Objectives: To describe the clinical and demographic profiles of patients diagnosed with PA using TriNetX, a large US-based real-world data (RWD) source of electronic health records (EHR).
Methods: This prevalent cohort study identified patients using an ICD-10 diagnosis code for PA (E71.121) in a structured dataset. Patients entered the cohort upon a first-recorded PA diagnosis between 01/2015 and 04/2022. Demographics and frequencies of known PA-related comorbidities and treatments (established a priori) were evaluated on all available health record data, including before 1/2015 as available. The top-occurring treatments, co-diagnoses, and procedures (commonly identified in real-world clinical care) were also explored.
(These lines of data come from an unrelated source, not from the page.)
(* ===== verification/GoUtf8.v ===== *)
(** * unicode/utf8 of the Go standard library: the characters of a string

    [range] over a string decodes it rune by rune, [AppendRune] writes a rune back.  A byte
    that is no character decodes to U+FFFD, so the way back is the identity exactly on valid
    UTF-8 ([encode_decode]). *)

From S2P Require Import Prelude GoLib GoPath GoGlob.
#[local] Open Scope N_scope.

Definition byte_of (n : N) : ascii := ascii_of_N n.

(** [utf8.AppendRune]; a surrogate or a number out of range is written as U+FFFD. *)
Definition encode_rune (r : N) : string :=
  let cont r := byte_of (N.lor 128 (N.land r 63)) in
  let three r := String (byte_of (N.lor 224 (N.shiftr r 12))) (String (cont (N.shiftr r 6)) (String (cont r) "")) in
  if r <=? 127 then String (byte_of r) ""
  else if r <=? 2047 then String (byte_of (N.lor 192 (N.shiftr r 6))) (String (cont r) "")
  else if (1114111 <? r) || ((55296 <=? r) && (r <=? 57343)) then three RuneError
  else if r <=? 65535 then three r
  else String (byte_of (N.lor 240 (N.shiftr r 18)))
         (String (cont (N.shiftr r 12)) (String (cont (N.shiftr r 6)) (String (cont r) ""))).

(** The runes [range] yields; the fuel is the length of the string. *)
Fixpoint runes_fuel (fuel : nat) (s : string) : list N :=
  match fuel, s with
  | S fuel, String _ _ => let '(r, n) := decode_rune s in r :: runes_fuel fuel (drop_string n s)
  | _, _ => []
  end.
Definition runes (s : string) : list N := runes_fuel (String.length s) s.

(** [utf8.ValidString] *)
Fixpoint valid_fuel (fuel : nat) (s : string) : bool :=
  match fuel, s with
  | _, EmptyString => true
  | S fuel, _ =>
      let '(r, n) := decode_rune s in
      negb ((r =? RuneError) && (n =? 1)%nat) && valid_fuel fuel (drop_string n s)
  | 0%nat, _ => false
  end.
Definition ValidString (s : string) : bool := valid_fuel (String.length s) s.

(** ** Lemmas *)

(** A rune in base 64. *)
Definition join (a b : N) : N := N.lor (N.shiftl a 6) b.

Lemma join_hi a b : b < 64 -> N.shiftr (join a b) 6 = a.
Proof.
  intros Hb. unfold join. rewrite N.shiftr_lor, N.shiftr_shiftl_l, N.sub_diag, N.shiftl_0_r by done.
  rewrite (N.shiftr_div_pow2 b), N.div_small by done. apply N.lor_0_r.
Qed.

Lemma join_lo a b : b < 64 -> N.land (join a b) 63 = b.
Proof.
  intros Hb. unfold join. change 63 with (N.ones 6). rewrite N.land_lor_distr_l, !N.land_ones.
  rewrite N.shiftl_mul_pow2, N.Div0.mod_mul, N.mod_small by done. apply N.lor_0_l.
Qed.

Lemma join_eq a b : b < 64 -> join a b = 64 * a + b.
Proof.
  intros Hb. pose proof (join_hi a b Hb) as H1. pose proof (join_lo a b Hb) as H2.
  change 63 with (N.ones 6) in H2. rewrite N.land_ones in H2. rewrite N.shiftr_div_pow2 in H1.
  pose proof (N.div_mod (join a b) (2 ^ 6)) as H. rewrite H1, H2 in H. change (2 ^ 6) with 64 in *. lia.
Qed.

Lemma join2 a x1 x2 : N.lor (N.lor (N.shiftl a 12) (N.shiftl x1 6)) x2 = join (join a x1) x2.
Proof. unfold join. by rewrite N.shiftl_lor, N.shiftl_shiftl. Qed.

Lemma join3 a x1 x2 x3 :
  N.lor (N.lor (N.lor (N.shiftl a 18) (N.shiftl x1 12)) (N.shiftl x2 6)) x3 = join (join (join a x1) x2) x3.
Proof. unfold join. by rewrite !N.shiftl_lor, !N.shiftl_shiftl. Qed.

(** A fact about one byte, by inspection of the 256. *)
Ltac all_bytes c := destruct c as [[] [] [] [] [] [] [] []]; vm_compute; try done.

Lemma cont_spec lo hi c x :
  cont lo hi c = Some x -> 128 <= lo -> hi <= 191 ->
  lo <= N_of_ascii c <= hi /\ x = N_of_ascii c - 128 /\ x < 64 /\ byte_of (N.lor 128 x) = c.
Proof.
  unfold cont. destruct (N.leb_spec lo (N_of_ascii c)); [|done]. destruct (N.leb_spec (N_of_ascii c) hi); [|done].
  intros [= <-] Hlo Hhi. split; [lia|].
  assert (128 <= N_of_ascii c <= 191) as Hc by lia. clear -Hc. revert Hc. by all_bytes c; intros [].
Qed.

Lemma lead2 c : 194 <= N_of_ascii c <= 223 ->
  2 <= N.land (N_of_ascii c) 31 < 32 /\ byte_of (N.lor 192 (N.land (N_of_ascii c) 31)) = c.
Proof. by all_bytes c; intros []. Qed.

Lemma lead3 c : 224 <= N_of_ascii c <= 239 ->
  N.land (N_of_ascii c) 15 = N_of_ascii c - 224 /\ byte_of (N.lor 224 (N.land (N_of_ascii c) 15)) = c.
Proof. by all_bytes c; intros []. Qed.

Lemma lead4 c : 240 <= N_of_ascii c <= 244 ->
  N.land (N_of_ascii c) 7 = N_of_ascii c - 240 /\ byte_of (N.lor 240 (N.land (N_of_ascii c) 7)) = c.
Proof. by all_bytes c; intros []. Qed.

Ltac decide_ranges :=
  repeat match goal with
  | |- context [?a <=? ?b] => destruct (N.leb_spec a b); try lia
  | |- context [?a <? ?b] => destruct (N.ltb_spec a b); try lia
  end.

Lemma encode2 a x : 2 <= a < 32 -> x < 64 ->
  encode_rune (join a x) = String (byte_of (N.lor 192 a)) (String (byte_of (N.lor 128 x)) "").
Proof.
  intros Ha Hx. pose proof (join_eq a x Hx). unfold encode_rune. rewrite join_hi, join_lo by done.
  by decide_ranges.
Qed.

Lemma encode3 a x1 x2 : a < 16 -> x1 < 64 -> x2 < 64 -> 0 < a \/ 32 <= x1 -> a <> 13 \/ x1 < 32 ->
  encode_rune (join (join a x1) x2) =
    String (byte_of (N.lor 224 a)) (String (byte_of (N.lor 128 x1)) (String (byte_of (N.lor 128 x2)) "")).
Proof.
  intros Ha H1 H2 Hlo Hs. pose proof (join_eq a x1 H1). pose proof (join_eq (join a x1) x2 H2).
  unfold encode_rune. change 12 with (6 + 6). rewrite <- !N.shiftr_shiftr, !join_hi, !join_lo by done. by decide_ranges.
Qed.

Lemma encode4 a x1 x2 x3 : a < 5 -> x1 < 64 -> x2 < 64 -> x3 < 64 -> 0 < a \/ 16 <= x1 -> a <> 4 \/ x1 < 16 ->
  encode_rune (join (join (join a x1) x2) x3) =
    String (byte_of (N.lor 240 a)) (String (byte_of (N.lor 128 x1))
      (String (byte_of (N.lor 128 x2)) (String (byte_of (N.lor 128 x3)) ""))).
Proof.
  intros Ha H1 H2 H3 Hlo Hs. pose proof (join_eq a x1 H1). pose proof (join_eq (join a x1) x2 H2).
  pose proof (join_eq (join (join a x1) x2) x3 H3).
  unfold encode_rune. change 18 with (6 + (6 + 6)). change 12 with (6 + 6).
  rewrite <- !N.shiftr_shiftr, !join_hi, !join_lo by done. by decide_ranges.
Qed.

Lemma two_ok c0 s lo hi r n : 194 <= N_of_ascii c0 <= 223 -> 128 <= lo -> hi <= 191 ->
  match s with
  | String c1 _ => match cont lo hi c1 with Some x1 => (N.lor (N.shiftl (N.land (N_of_ascii c0) 31) 6) x1, 2%nat) | None => (RuneError, 1%nat) end
  | _ => (RuneError, 1%nat)
  end = (r, n) -> (r =? RuneError) && (n =? 1)%nat = false ->
  String c0 s = encode_rune r +:+ drop_string n (String c0 s) /\ n = String.length (encode_rune r).
Proof.
  intros Hc0 Hlo Hhi Hd Hok. destruct s as [|c1 s]; [by injection Hd as <- <-|].
  destruct (cont lo hi c1) as [x1|] eqn:H1; [|by injection Hd as <- <-]. injection Hd as <- <-.
  apply cont_spec in H1 as (_ & _ & Hx1 & H1); [|done..]. apply lead2 in Hc0 as [Ha Hc0].
  fold (join (N.land (N_of_ascii c0) 31) x1). by rewrite encode2, Hc0, H1.
Qed.

Lemma three_ok c0 s lo hi r n : 224 <= N_of_ascii c0 <= 239 -> 128 <= lo -> hi <= 191 ->
  224 < N_of_ascii c0 \/ 160 <= lo -> N_of_ascii c0 <> 237 \/ hi <= 159 ->
  match s with
  | String c1 (String c2 _) =>
      match cont lo hi c1, cont 128 191 c2 with
      | Some x1, Some x2 => (N.lor (N.lor (N.shiftl (N.land (N_of_ascii c0) 15) 12) (N.shiftl x1 6)) x2, 3%nat)
      | _, _ => (RuneError, 1%nat)
      end
  | _ => (RuneError, 1%nat)
  end = (r, n) -> (r =? RuneError) && (n =? 1)%nat = false ->
  String c0 s = encode_rune r +:+ drop_string n (String c0 s) /\ n = String.length (encode_rune r).
Proof.
  intros Hc0 Hlo Hhi Hl Hs Hd Hok. destruct s as [|c1 [|c2 s]]; [by injection Hd as <- <-..|].
  destruct (cont lo hi c1) as [x1|] eqn:H1; [|by injection Hd as <- <-].
  destruct (cont 128 191 c2) as [x2|] eqn:H2; [|by injection Hd as <- <-]. injection Hd as <- <-.
  apply cont_spec in H1 as (? & ? & Hx1 & H1); [|done..]. apply cont_spec in H2 as (_ & _ & Hx2 & H2); [|done..].
  pose proof (lead3 c0 Hc0) as [Ha Hb]. rewrite join2, encode3, Hb, H1, H2 by lia. done.
Qed.

Lemma four_ok c0 s lo hi r n : 240 <= N_of_ascii c0 <= 244 -> 128 <= lo -> hi <= 191 ->
  240 < N_of_ascii c0 \/ 144 <= lo -> N_of_ascii c0 <> 244 \/ hi <= 143 ->
  match s with
  | String c1 (String c2 (String c3 _)) =>
      match cont lo hi c1, cont 128 191 c2, cont 128 191 c3 with
      | Some x1, Some x2, Some x3 =>
          (N.lor (N.lor (N.lor (N.shiftl (N.land (N_of_ascii c0) 7) 18) (N.shiftl x1 12)) (N.shiftl x2 6)) x3, 4%nat)
      | _, _, _ => (RuneError, 1%nat)
      end
  | _ => (RuneError, 1%nat)
  end = (r, n) -> (r =? RuneError) && (n =? 1)%nat = false ->
  String c0 s = encode_rune r +:+ drop_string n (String c0 s) /\ n = String.length (encode_rune r).
Proof.
  intros Hc0 Hlo Hhi Hl Hs Hd Hok. destruct s as [|c1 [|c2 [|c3 s]]]; [by injection Hd as <- <-..|].
  destruct (cont lo hi c1) as [x1|] eqn:H1; [|by injection Hd as <- <-].
  destruct (cont 128 191 c2) as [x2|] eqn:H2; [|by injection Hd as <- <-].
  destruct (cont 128 191 c3) as [x3|] eqn:H3; [|by injection Hd as <- <-]. injection Hd as <- <-.
  apply cont_spec in H1 as (? & ? & Hx1 & H1); [|done..]. apply cont_spec in H2 as (_ & _ & Hx2 & H2); [|done..].
  apply cont_spec in H3 as (_ & _ & Hx3 & H3); [|done..].
  pose proof (lead4 c0 Hc0) as [Ha Hb]. rewrite join3, encode4, Hb, H1, H2, H3 by lia. done.
Qed.

(** What a character decodes to is written back as the bytes it was read from. *)
Lemma encode_decode s r n :
  decode_rune s = (r, n) -> s <> "" -> (r =? RuneError) && (n =? 1)%nat = false ->
  s = encode_rune r +:+ drop_string n s /\ n = String.length (encode_rune r).
Proof.
  destruct s as [|c0 s]; [done|]. intros Hd _ Hok. unfold decode_rune in Hd.
  destruct (N.ltb_spec (N_of_ascii c0) 128) as [Hc|Hc].
  { injection Hd as <- <-. unfold encode_rune. decide_ranges. cbn. unfold byte_of. by rewrite ascii_N_embedding. }
  repeat match type of Hd with
  | (if (?a <=? ?b) && (?c <=? ?d) then _ else _) = _ => destruct (N.leb_spec a b), (N.leb_spec c d); cbn [andb] in Hd
  | (if ?a =? ?b then _ else _) = _ => destruct (N.eqb_spec a b)
  end; try lia;
  first [eapply two_ok; [..|exact Hd|exact Hok]; lia | eapply three_ok; [..|exact Hd|exact Hok]; lia
        |eapply four_ok; [..|exact Hd|exact Hok]; lia | by injection Hd as <- <-].
Qed.

Lemma decode_rune_width s r n : decode_rune s = (r, n) -> s <> "" -> (1 <= n <= 4)%nat.
Proof.
  destruct s as [|c0 s]; [done|]. intros Hd _. unfold decode_rune in Hd.
  repeat case_match; injection Hd as _ <-; lia.
Qed.

(** A string is its characters, written back. *)
Lemma runes_valid s : ValidString s = true -> foldr (fun r out => encode_rune r +:+ out) "" (runes s) = s.
Proof.
  unfold ValidString, runes. generalize (String.length s) as fuel. intros fuel. revert s.
  induction fuel as [|fuel IH]; intros [|c s]; [done..|]. cbn [valid_fuel runes_fuel].
  destruct (decode_rune (String c s)) as [r n] eqn:Hd. intros [Hok Hv]%andb_true_iff. cbn [foldr].
  rewrite IH by done. apply negb_true_iff in Hok. by destruct (encode_decode _ _ _ Hd ltac:(done) Hok) as [<- _].
Qed.

Lemma high_byte k b : k ∈ [128; 192; 224; 240] -> b < 64 -> 128 <= N_of_ascii (byte_of (N.lor k b)).
Proof.
  intros Hk Hb.
  assert (forallb (fun k => forallb (fun b => 128 <=? N_of_ascii (byte_of (N.lor k (N.of_nat b)))) (seq 0 64)) [128; 192; 224; 240] = true)
    as Hall by by vm_compute.
  rewrite forallb_forall in Hall. specialize (Hall k (proj1 (list_elem_of_In _ _) Hk)). rewrite forallb_forall in Hall.
  specialize (Hall (N.to_nat b)). rewrite N2Nat.id in Hall. apply N.leb_le, Hall, in_seq. lia.
Qed.

(** A rune below 128 is its byte, and no byte of another rune is ASCII. *)
Lemma encode_rune_bytes r :
  r <= 127 /\ encode_rune r = String (byte_of r) "" \/
  127 < r /\ Forall (fun c => 128 <= N_of_ascii c) (String.list_ascii_of_string (encode_rune r)).
Proof.
  assert (forall n, N.land n 63 < 64) as Hc.
  { intros n. change 63 with (N.ones 6). rewrite N.land_ones. by apply N.mod_lt. }
  assert (forall m n k, n < m * 2 ^ k -> 0 < m -> N.shiftr n k < m) as Hs.
  { intros m n k Hn Hm. rewrite N.shiftr_div_pow2. apply N.Div0.div_lt_upper_bound. lia. }
  unfold encode_rune.
  destruct (N.leb_spec r 127); [by left|right]. split; [done|].
  destruct (N.leb_spec r 2047); [|destruct (_ || _) eqn:?; [|destruct (N.leb_spec r 65535)]];
    cbn [String.list_ascii_of_string]; repeat constructor; (apply high_byte; [set_solver|]); try apply Hc.
  - apply Hs; [|done]. cbn. lia.
  - done.
  - apply Hs; [|done]. cbn. lia.
  - apply orb_false_iff in Heqb as [?%N.ltb_ge _]. apply Hs; [|done]. cbn. lia.
Qed.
Results: The study included 269 patients with PA ( < 18 years: 121, 45.0%; ≥18 years: 148, 55.0%). The most common PA-related complications/comorbidities that were observed in >20% of the study population included cytopenia (58.0%), protein intolerance (55.0%), chronic vomiting (53.2%), chronic renal failure/kidney disease (53.2%), anemia (51.3%), and epilepsy/seizures (49.1%). Fever (40.5%) and cough (34.9%) were common in explorations of top-occurring diagnoses. The three most frequent PA-related treatments were antibiotics (75.5%), antioxidants (45.7%), and carnitine supplementation (39.0% total, 65.3% in < 18).
Conclusions: This novel RWD study describes the largest single cohort of US PA patients reported to date, providing insight into PA patient characteristics, frequency of key clinical outcomes and treatment patterns within the EHR care setting.